(Saved data entries)
········

(** What the environment does to storage requests: whether
    [indexedDB.open] succeeds and whether the requests made on the object
    store succeed. *)
Record Idb : Type := {
  db_opens : bool;
  requests_succeed : bool
}.

Definition storage_available : Idb :=
  {| db_opens := true; requests_succeed := true |}.

(** [store.add(value)] for a value without an ['id'] property: the key
    comes from the generator; a key already in use fails the request. *)
Definition idb_add (value : PendingSurveyRecord) (st : ObjectStore)
  : option (Z * ObjectStore) :=
  let key := keyGenerator st in
  match records st !! key with
  | Some _ => None
  | None =>
      Some (key, {| records := <[key := value]> (records st);
                    keyGenerator := key + 1 |})
  end.

(** [store.get(id)]; the result is [undefined] ([None]) for a missing key. *)
Definition idb_get (key : Z) (st : ObjectStore) : option Stored.t :=
  (fun p => {| Stored.id := key; Stored.pending := p |}) <$> records st !! key.

(** [store.put(value)]: the key is read from the value's ['id']; an
    explicit key at or above the generator's number advances it. *)
Definition idb_put (value : Stored.t) (st : ObjectStore) : ObjectStore :=
  let key := Stored.id value in
  {| records := <[key := Stored.pending value]> (records st);
     keyGenerator :=
       if keyGenerator st <=? key then key + 1 else keyGenerator st |}.

(** [store.delete(id)] *)
Definition idb_delete (key : Z) (st : ObjectStore) : ObjectStore :=
  {| records := delete key (records st); keyGenerator := keyGenerator st |}.

(** The index key of a stored value. *)
Definition index_key (v : Stored.t) : Z := timeToSend (Stored.pending v).

(** Order of the index ['timeToSend'] ([{unique: false}]): by index key,
    then by primary key. *)
Definition index_leb (a b : Stored.t) : bool :=
  (timeToSend (Stored.pending a) <? timeToSend (Stored.pending b))
  || ((timeToSend (Stored.pending a) =? timeToSend (Stored.pending b))
      && (Stored.id a <=? Stored.id b)).

Definition index_le (a b : Stored.t) : Prop := index_leb a b = true.

(** Insertion of a value at its place in the index. *)
Fixpoint index_insert (v : Stored.t) (index : list Stored.t) : list Stored.t :=
  match index with
  | [] => [v]
  | w :: rest =>
      if index_leb v w then v :: w :: rest else w :: index_insert v rest
  end.

Definition stored_values (st : ObjectStore) : list Stored.t :=
  (fun kv => {| Stored.id := fst kv; Stored.pending := snd kv |})
    <$> map_to_list (records st).

(** [store.index('timeToSend')] *)
Definition index_timeToSend (st : ObjectStore) : list Stored.t :=
  foldr index_insert [] (stored_values st).

(** [IDBKeyRange] *)
Record IDBKeyRange : Type := {
  lower : option Z;
  upper : option Z;
  lowerOpen : bool;
  upperOpen : bool
}.

(** [IDBKeyRange.upperBound(x)] *)
Definition upperBound (x : Z) : IDBKeyRange :=
  {| lower := None; upper := Some x; lowerOpen := true; upperOpen := false |}.

Definition includes (range : IDBKeyRange) (key : Z) : bool :=
  match lower range with
  | None => true
  | Some lo => if lowerOpen range then lo <? key else lo <=? key
  end
  &&
  match upper range with
  | None => true
  | Some hi => if upperOpen range then key <? hi else key <=? hi
  end.

(** [index.openCursor(keyRange)]: the records the cursor visits, in the
    order of the index. *)
Definition openCursor (range : IDBKeyRange) (index : list Stored.t)
  : list Stored.t :=
  List.filter (fun v => includes range (timeToSend (Stored.pending v))) index.

(** [SurveySubmission.withObjectStore]. Every caller names the one object
    store of the database. [action] yields the store it leaves behind and
    what it returns: [Some p] for a promise ending in [p], [None] for
    [undefined].
    - when the database opens, the outer promise follows the action's
      promise; [action(objectStore).then] on [undefined] raises a
      TypeError inside the open request's success handler, so the outer
      promise stays unsettled;
    - when it does not open, the handler logs and returns before
      [reject(event)] is reached. *)
Definition withObjectStore {A : Type} (env : Idb)
    (action : ObjectStore -> ObjectStore * option (Settlement A))
    (st : ObjectStore) : ObjectStore * Settlement A :=
  if db_opens env then
    match action st with
    | (st', Some p) => (st', p)
    | (st', None) =>
        (st', Unsettled (Some (TypeError "action(...) is undefined")))
    end
  else (st, Unsettled None).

········

Repeat the data exactly. Omit nothing.

(** What the environment does to storage requests: whether
    [indexedDB.open] succeeds and whether the requests made on the object
    store succeed. *)
Record Idb : Type := {
  db_opens : bool;
  requests_succeed : bool
}.

Definition storage_available : Idb :=
  {| db_opens := true; requests_succeed := true |}.

(** [store.add(value)] for a value without an ['id'] property: the key
    comes from the generator; a key already in use fails the request. *)
Definition idb_add (value : PendingSurveyRecord) (st : ObjectStore)
  : option (Z * ObjectStore) :=
  let key := keyGenerator st in
  match records st !! key with
  | Some _ => None
  | None =>
      Some (key, {| records := <[key := value]> (records st);
                    keyGenerator := key + 1 |})
  end.

(** [store.get(id)]; the result is [undefined] ([None]) for a missing key. *)
Definition idb_get (key : Z) (st : ObjectStore) : option Stored.t :=
  (fun p => {| Stored.id := key; Stored.pending := p |}) <$> records st !! key.

(** [store.put(value)]: the key is read from the value's ['id']; an
    explicit key at or above the generator's number advances it. *)
Definition idb_put (value : Stored.t) (st : ObjectStore) : ObjectStore :=
  let key := Stored.id value in
  {| records := <[key := Stored.pending value]> (records st);
     keyGenerator :=
       if keyGenerator st <=? key then key + 1 else keyGenerator st |}.

(** [store.delete(id)] *)
Definition idb_delete (key : Z) (st : ObjectStore) : ObjectStore :=
  {| records := delete key (records st); keyGenerator := keyGenerator st |}.

(** The index key of a stored value. *)
Definition index_key (v : Stored.t) : Z := timeToSend (Stored.pending v).

(** Order of the index ['timeToSend'] ([{unique: false}]): by index key,
    then by primary key. *)
Definition index_leb (a b : Stored.t) : bool :=
  (timeToSend (Stored.pending a) <? timeToSend (Stored.pending b))
  || ((timeToSend (Stored.pending a) =? timeToSend (Stored.pending b))
      && (Stored.id a <=? Stored.id b)).

Definition index_le (a b : Stored.t) : Prop := index_leb a b = true.

(** Insertion of a value at its place in the index. *)
Fixpoint index_insert (v : Stored.t) (index : list Stored.t) : list Stored.t :=
  match index with
  | [] => [v]
  | w :: rest =>
      if index_leb v w then v :: w :: rest else w :: index_insert v rest
  end.

Definition stored_values (st : ObjectStore) : list Stored.t :=
  (fun kv => {| Stored.id := fst kv; Stored.pending := snd kv |})
    <$> map_to_list (records st).

(** [store.index('timeToSend')] *)
Definition index_timeToSend (st : ObjectStore) : list Stored.t :=
  foldr index_insert [] (stored_values st).

(** [IDBKeyRange] *)
Record IDBKeyRange : Type := {
  lower : option Z;
  upper : option Z;
  lowerOpen : bool;
  upperOpen : bool
}.

(** [IDBKeyRange.upperBound(x)] *)
Definition upperBound (x : Z) : IDBKeyRange :=
  {| lower := None; upper := Some x; lowerOpen := true; upperOpen := false |}.

Definition includes (range : IDBKeyRange) (key : Z) : bool :=
  match lower range with
  | None => true
  | Some lo => if lowerOpen range then lo <? key else lo <=? key
  end
  &&
  match upper range with
  | None => true
  | Some hi => if upperOpen range then key <? hi else key <=? hi
  end.

(** [index.openCursor(keyRange)]: the records the cursor visits, in the
    order of the index. *)
Definition openCursor (range : IDBKeyRange) (index : list Stored.t)
  : list Stored.t :=
  List.filter (fun v => includes range (timeToSend (Stored.pending v))) index.

(** [SurveySubmission.withObjectStore]. Every caller names the one object
    store of the database. [action] yields the store it leaves behind and
    what it returns: [Some p] for a promise ending in [p], [None] for
    [undefined].
    - when the database opens, the outer promise follows the action's
      promise; [action(objectStore).then] on [undefined] raises a
      TypeError inside the open request's success handler, so the outer
      promise stays unsettled;
    - when it does not open, the handler logs and returns before
      [reject(event)] is reached. *)
Definition withObjectStore {A : Type} (env : Idb)
    (action : ObjectStore -> ObjectStore * option (Settlement A))
    (st : ObjectStore) : ObjectStore * Settlement A :=
  if db_opens env then
    match action st with
    | (st', Some p) => (st', p)
    | (st', None) =>
        (st', Unsettled (Some (TypeError "action(...) is undefined")))
    end
  else (st, Unsettled None).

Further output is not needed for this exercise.